INTINC/ Tot INC Ratio = Interest Income / Total Income.

Liquidity:

Liquidity management in banks has assumed key prominence due to competitive force of
peer banks and the smooth flow of foreign capital in the domestic markets. Every bank should
ensure that it is able to maintain adequate level of liquidity to meet its financial commitments in
a timely manner. In order to fulfill the demands of the customers; the creditors and the
depositors, banks must maintain liquidity in their asset, as the influence of liquidity crisis in
banks can adversely impact their financial performance. Liquidity is an important aspect for any
organization dealing in money and banks rank ahead in the list of institutions that deal with
money and therefore have to maintain that apt balance between profitability and liquidity.
Incapability of banks to manage its short term liquidity liabilities and loan commitments can
undesirably impact the performance of banks by substantially increasing its cost of funds.

Liquidity in banks is managed by an effective mechanism called the Asset and Liability
Management. It reduces maturity mismatches between assets and liabilities to optimize returns.

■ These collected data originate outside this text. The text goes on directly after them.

(** The orchestrator's world on the platform [pf] when its second
    child is the selection script of the model, running in the world
    [sw]; [annotator] is how the first child ended. *)
Definition children (pf : platform) (exe : pystr)
           (annotator : Orchestrator.spawn_outcome)
           (sw : Selector.world) : Orchestrator.world :=
  {| Orchestrator.sys_executable := exe;
     Orchestrator.spawn := fun c =>
       match Orchestrator.argv c with
       | _ :: script :: rest =>
         if pystr_eqb script (u "image_search_annotator.py") then annotator
         else if pystr_eqb script (u "vlm_selector.py")
              then selector_child pf sw c
              else Orchestrator.Exited 2 [] []
       | _ => Orchestrator.Exited 2 [] []
       end |}.

End Pipeline.

(* ================================================================== *)
(** * Vocabulary of the properties, and sample worlds *)
(* ================================================================== *)

Module Spec.

(** ** Strings *)

(** No whitespace at either end. *)
Definition trimmed (s : pystr) : Prop := lstrip s = s /\ rstrip s = s.

(** [t] is [s] with whitespace removed at both ends and nothing else
    changed. *)
Definition trimmed_from (s t : pystr) : Prop :=
  exists l r, s = l ++ t ++ r
              /\ forallb isspace l = true /\ forallb isspace r = true
              /\ trimmed t.

(** ** The annotator *)

Section AnnotatorSpec.

Variable num : Type.

Definition aevent : Type := event (Annotator.call_record num).
Definition atrace : Type := list aevent.

Definition error_path : pystr := u "error_screenshot.png".
Definition success_path : pystr := u "labeled_screenshot.png".

(** The call sites inside the [try] block, in order, and those among
    them that come before the capture of line 99. *)
Definition try_sites : list Annotator.site :=
  [Annotator.at_goto; Annotator.at_wait_search_box; Annotator.at_fill;
   Annotator.at_press; Annotator.at_wait_results; Annotator.at_settle;
   Annotator.at_evaluate; Annotator.at_screenshot; Annotator.at_linger].

Definition sites_before_capture : list Annotator.site :=
  [Annotator.at_goto; Annotator.at_wait_search_box; Annotator.at_fill;
   Annotator.at_press; Annotator.at_wait_results; Annotator.at_settle;
   Annotator.at_evaluate].

(** The three waits that carry a timeout budget. *)
Definition timeout_sites : list Annotator.site :=
  [Annotator.at_goto; Annotator.at_wait_search_box;
   Annotator.at_wait_results].

(** Playwright started, the browser launched and the page opened: the
    [try] block is entered. *)
Definition session_opened (w : Annotator.world num) : Prop :=
  Annotator.fault w Annotator.at_sync_playwright = None
  /\ Annotator.fault w Annotator.at_launch = None
  /\ Annotator.fault w Annotator.at_new_page = None.

(** The exception of the first call, among those at the sites [l] in
    order, that raises. *)
Fixpoint first_fault (w : Annotator.world num) (l : list Annotator.site)
  : option Annotator.page_exn :=
  match l with
  | [] => None
  | s :: l' =>
    match Annotator.fault w s with
    | Some e => Some e
    | None => first_fault w l'
    end
  end.

(** A screenshot call to the success path. *)
Definition is_success_capture (ev : event (Annotator.call_record num)) : bool :=
  match ev with
  | EvOp (Annotator.screenshot _ path _, _) => pystr_eqb path success_path
  | _ => false
  end.

Definition is_close (ev : event (Annotator.call_record num)) : bool :=
  match ev with
  | EvOp (Annotator.browser_close _, _) => true
  | _ => false
  end.

(** A call on the browser or its page (anything but printing, starting
    and stopping the driver, and closing the browser). *)
Definition uses_browser (ev : event (Annotator.call_record num)) : bool :=
  match ev with
  | EvPrint _ _ => false
  | EvOp (Annotator.sync_playwright_start _, _) => false
  | EvOp (Annotator.sync_playwright_stop _, _) => false
  | EvOp (Annotator.browser_close _, _) => false
  | EvOp (_, _) => true
  end.

Definition quiet (t : atrace) : Prop :=
  forallb (fun ev => negb (uses_browser ev)) t = true.

(** [browser.close()] is called, and no call after it uses the browser. *)
Definition closed_at_exit (t : atrace) : Prop :=
  exists pre r post,
    t = pre ++ EvOp (Annotator.browser_close num, r) :: post /\ quiet post.

(** The last thing the run does is stop the driver. *)
Definition stopped_at_exit (t : atrace) : Prop :=
  exists pre, t = pre ++ [EvOp (Annotator.sync_playwright_stop num, None)].

(** A screenshot call to [path] that returned: the file is written. *)
Definition written (path : pystr) (t : atrace) : Prop :=
  exists full_page, In (EvOp (Annotator.screenshot num path full_page, None)) t.

(** A screenshot call to [path], whether or not it returned. *)
Definition attempted (path : pystr) (t : atrace) : Prop :=
  exists full_page r, In (EvOp (Annotator.screenshot num path full_page, r)) t.

(** Some call on the page raised. *)
Definition page_fault (t : atrace) : Prop :=
  exists c e, In (EvOp (c, Some e)) t /\ uses_browser (EvOp (c, Some e)) = true.

(** The failure semantics as the specification words it: a fault on the
    page leaves the diagnostic file, a non-zero status, and no success
    file. *)
Definition failure_is_propagated (r : Annotator.run num unit) : Prop :=
  page_fault (trace_of r) ->
  written error_path (trace_of r)
  /\ exit_status r <> 0%Z
  /\ ~ written success_path (trace_of r).

(** Every screenshot call is the full-page capture of the success path
    or a viewport capture of the error path. *)
Definition capture_mode_ok (ev : event (Annotator.call_record num)) : bool :=
  match ev with
  | EvOp (Annotator.screenshot _ path full_page, _) =>
    (pystr_eqb path success_path && full_page)
    || (pystr_eqb path error_path && negb full_page)
  | _ => true
  end.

The following ratios measure Liquidity:

Cash to Deposit Ratio (CD Ratio):

This is an important parameter to measure liquidity as it evaluates the amount of cash that
the bank has from the deposits that it has generated. Cash being liquid of all the assets gives the
complete picture of the liquidity of the bank. Banks need to maintain sound cash to deposit ratio
so as to ensure that large volume of cash is not maintained, as idle cash does not generate any
returns and will subsequently endanger the earnings quality of the bank.

Symbolically,

CD Ratio = Cash / Total Deposits.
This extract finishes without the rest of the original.